また、栄村には雪害救助員制度など、他の市町村にはない雪害対策のシステムがあって、
屋根の雪掘りが出来ず、人が現に住む家が潰れるとか、
高齢者が一人で屋根の雪下ろしをやっていて事故の遭い、
亡くなるというようなことはなかった。だから、
「平成18年豪雪」と命名された豪雪について、1月の始め頃、電話で話した村長が、
「いやあ、大丈夫だ。ただね、雪害というやつは、
水害なんかと違って、じわじわとくるんだ」と言うのも、
素直に受けとることができた。そして、遅くはあるが確実にやってきた雪解け・春、
そして夏を迎えて、私は「雪はずっと先のこと」と思い、
雪との格闘の日々を完全に忘れ去っていたのだ。
そのとき、突きつけられたのが、「もう冬支度を始めなければ」という話なのだ。

そうなのだ。栄村は12月中旬頃から根雪が始まり、早くても4月半ば頃までは根雪が残る。
1年の半分近くが雪に覆われる。
そして、その雪の季節に対応するために8月下旬には準備を始めなければならない。
雪のことを「忘れられる」のは、ほんの数ヶ月だけなのだ。
そして、また、雪に覆われた世界がやってくる。
これが、毎年、毎年、繰り返されるのだ。なんだか、ものすごい圧迫感が私を襲ってきた。

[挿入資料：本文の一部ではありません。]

(* ===== verification/Messages.v ===== *)
(** * Messages, conversations and the round's projection

    Models [crates/core/src/domain/message.rs], the message-related part of
    [domain/conversation.rs] and [domain/tool.rs], and
    [crates/core/src/context/projection.rs]: what is stored, and what the model
    reads instead of it for the rest of a turn. *)

From S2P Require Import Prelude.

Inductive Role := User | Assistant | System | Tool.

#[export] Instance Role_eq_dec : EqDecision Role.
Proof. solve_decision. Defined.

Record ToolCall := { call_id : string; call_name : string; call_arguments : string }.

#[export] Instance ToolCall_eq_dec : EqDecision ToolCall.
Proof. solve_decision. Defined.

Record Message := {
  id : string;
  role : Role;
  content : string;
  tool_calls : list ToolCall;
  tool_call_id : option string;
  summary_id : option string;
  idempotency_key : option string;
  distilled_into : list string
}.

#[export] Instance Message_eq_dec : EqDecision Message.
Proof. solve_decision. Defined.

(** The constructors; the id is the one [new_message_id] mints. *)
Definition Message_new (i : string) (r : Role) (c : string) : Message :=
  {| id := i; role := r; content := c; tool_calls := []; tool_call_id := None;
     summary_id := None; idempotency_key := None; distilled_into := [] |}.

Definition assistant_with_tool_calls (i : string) (calls : list ToolCall) : Message :=
  {| id := i; role := Assistant; content := EmptyString; tool_calls := calls; tool_call_id := None;
     summary_id := None; idempotency_key := None; distilled_into := [] |}.

Definition tool_result (i call c : string) : Message :=
  {| id := i; role := Tool; content := c; tool_calls := []; tool_call_id := Some call;
     summary_id := None; idempotency_key := None; distilled_into := [] |}.

Definition with_content (m : Message) (c : string) : Message :=
  {| id := id m; role := role m; content := c; tool_calls := tool_calls m;
     tool_call_id := tool_call_id m; summary_id := summary_id m;
     idempotency_key := idempotency_key m; distilled_into := distilled_into m |}.

Record MessageSummary := { sum_id : string; sum_text : string }.

Record Conversation := {
  conv_id : string;
  conv_title : string;
  created_at : string;
  updated_at : string;
  messages : list Message;
  context_summary : string;
  compacted_through : nat;
  summaries : list MessageSummary;
  archived_at : option string;
  active_task : option string;
  tags : list string
}.

Definition Conversation_new (i t : string) : Conversation :=
  {| conv_id := i; conv_title := t; created_at := EmptyString; updated_at := EmptyString;
     messages := []; context_summary := EmptyString; compacted_through := 0; summaries := [];
     archived_at := None; active_task := None; tags := [] |}.

Definition set_messages (c : Conversation) (ms : list Message) : Conversation :=
  {| conv_id := conv_id c; conv_title := conv_title c; created_at := created_at c;
     updated_at := updated_at c; messages := ms; context_summary := context_summary c;
     compacted_through := compacted_through c; summaries := summaries c;
     archived_at := archived_at c; active_task := active_task c; tags := tags c |}.

Definition set_summary (c : Conversation) (s : string) (n : nat) : Conversation :=
  {| conv_id := conv_id c; conv_title := conv_title c; created_at := created_at c;
     updated_at := updated_at c; messages := messages c; context_summary := s;
     compacted_through := n; summaries := summaries c;
     archived_at := archived_at c; active_task := active_task c; tags := tags c |}.

(** ** The round's projection *)

(** [replaced]: the replacement content by message id. *)
Notation ContextProjection := (gmap string string) (only parsing).

Definition projected_content (p : ContextProjection) (m : Message) : string :=
  default (content m) (p !! id m).

Definition is_replaced (p : ContextProjection) (m : Message) : bool :=
  bool_decide (is_Some (p !! id m)).

Definition replace (p : ContextProjection) (m : Message) (c : string) : ContextProjection :=
  <[id m := c]> p.

Definition replaced_count (p : ContextProjection) : nat := size p.

Lemma projected_content_replace p m c m' :
  projected_content (replace p m c) m' =
  if bool_decide (id m' = id m) then c else projected_content p m'.
Proof.
  unfold projected_content, replace. case_bool_decide as H.
  - by rewrite H, lookup_insert_eq.
  - by rewrite lookup_insert_ne by done.
Qed.

Lemma is_replaced_replace p m c m' :
  is_replaced (replace p m c) m' = bool_decide (id m' = id m) || is_replaced p m'.
Proof.
  unfold is_replaced, replace. destruct (decide (id m' = id m)) as [H|H].
  - rewrite H, lookup_insert_eq. by rewrite !bool_decide_eq_true_2 by (done || by eexists).
  - rewrite lookup_insert_ne by done. by rewrite (bool_decide_eq_false_2 (id m' = id m)).
Qed.

Lemma not_replaced_content p m : is_replaced p m = false → projected_content p m = content m.
Proof.
  unfold is_replaced, projected_content. intros H%bool_decide_eq_false.
  by apply eq_None_not_Some in H as ->.
Qed.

そして、「ああ、これが雪国ということなんだ」と気づき、
わずか1年、栄村の四季の巡りをひととおり体験して、
栄村のことを少しはわかった気になっていた自分の浅はかさを痛く反省したのであった。
私は昨年、11月だけ栄村を訪れることができず、「山が真っ赤に燃える」という栄村、
とくに秋山の紅葉を見ることができなかった。「今年こそは紅葉を見たい」と思っていたが、
紅葉の深まりとともに、地元の人たちが進める冬支度の様子をこそ知らなくちゃならない。いまは、
今秋の栄村訪問の課題、しかも非常に大事な課題が課せられた、と思っている。


* 雪囲い:窓の外を板で囲う。これをしておかないと、
2階の高さに達するほどまでに積もった雪の圧力が窓にもろに加わり、雪が窓を突き破ることがある。
それを防ぐためのもの。写真@のように窓の両側に板をはめ込む金具が設置されている。
雪の季節が近づくと、ここに写真Aの板をはめ込む。雪囲いされた窓の様子を示したのが写真B。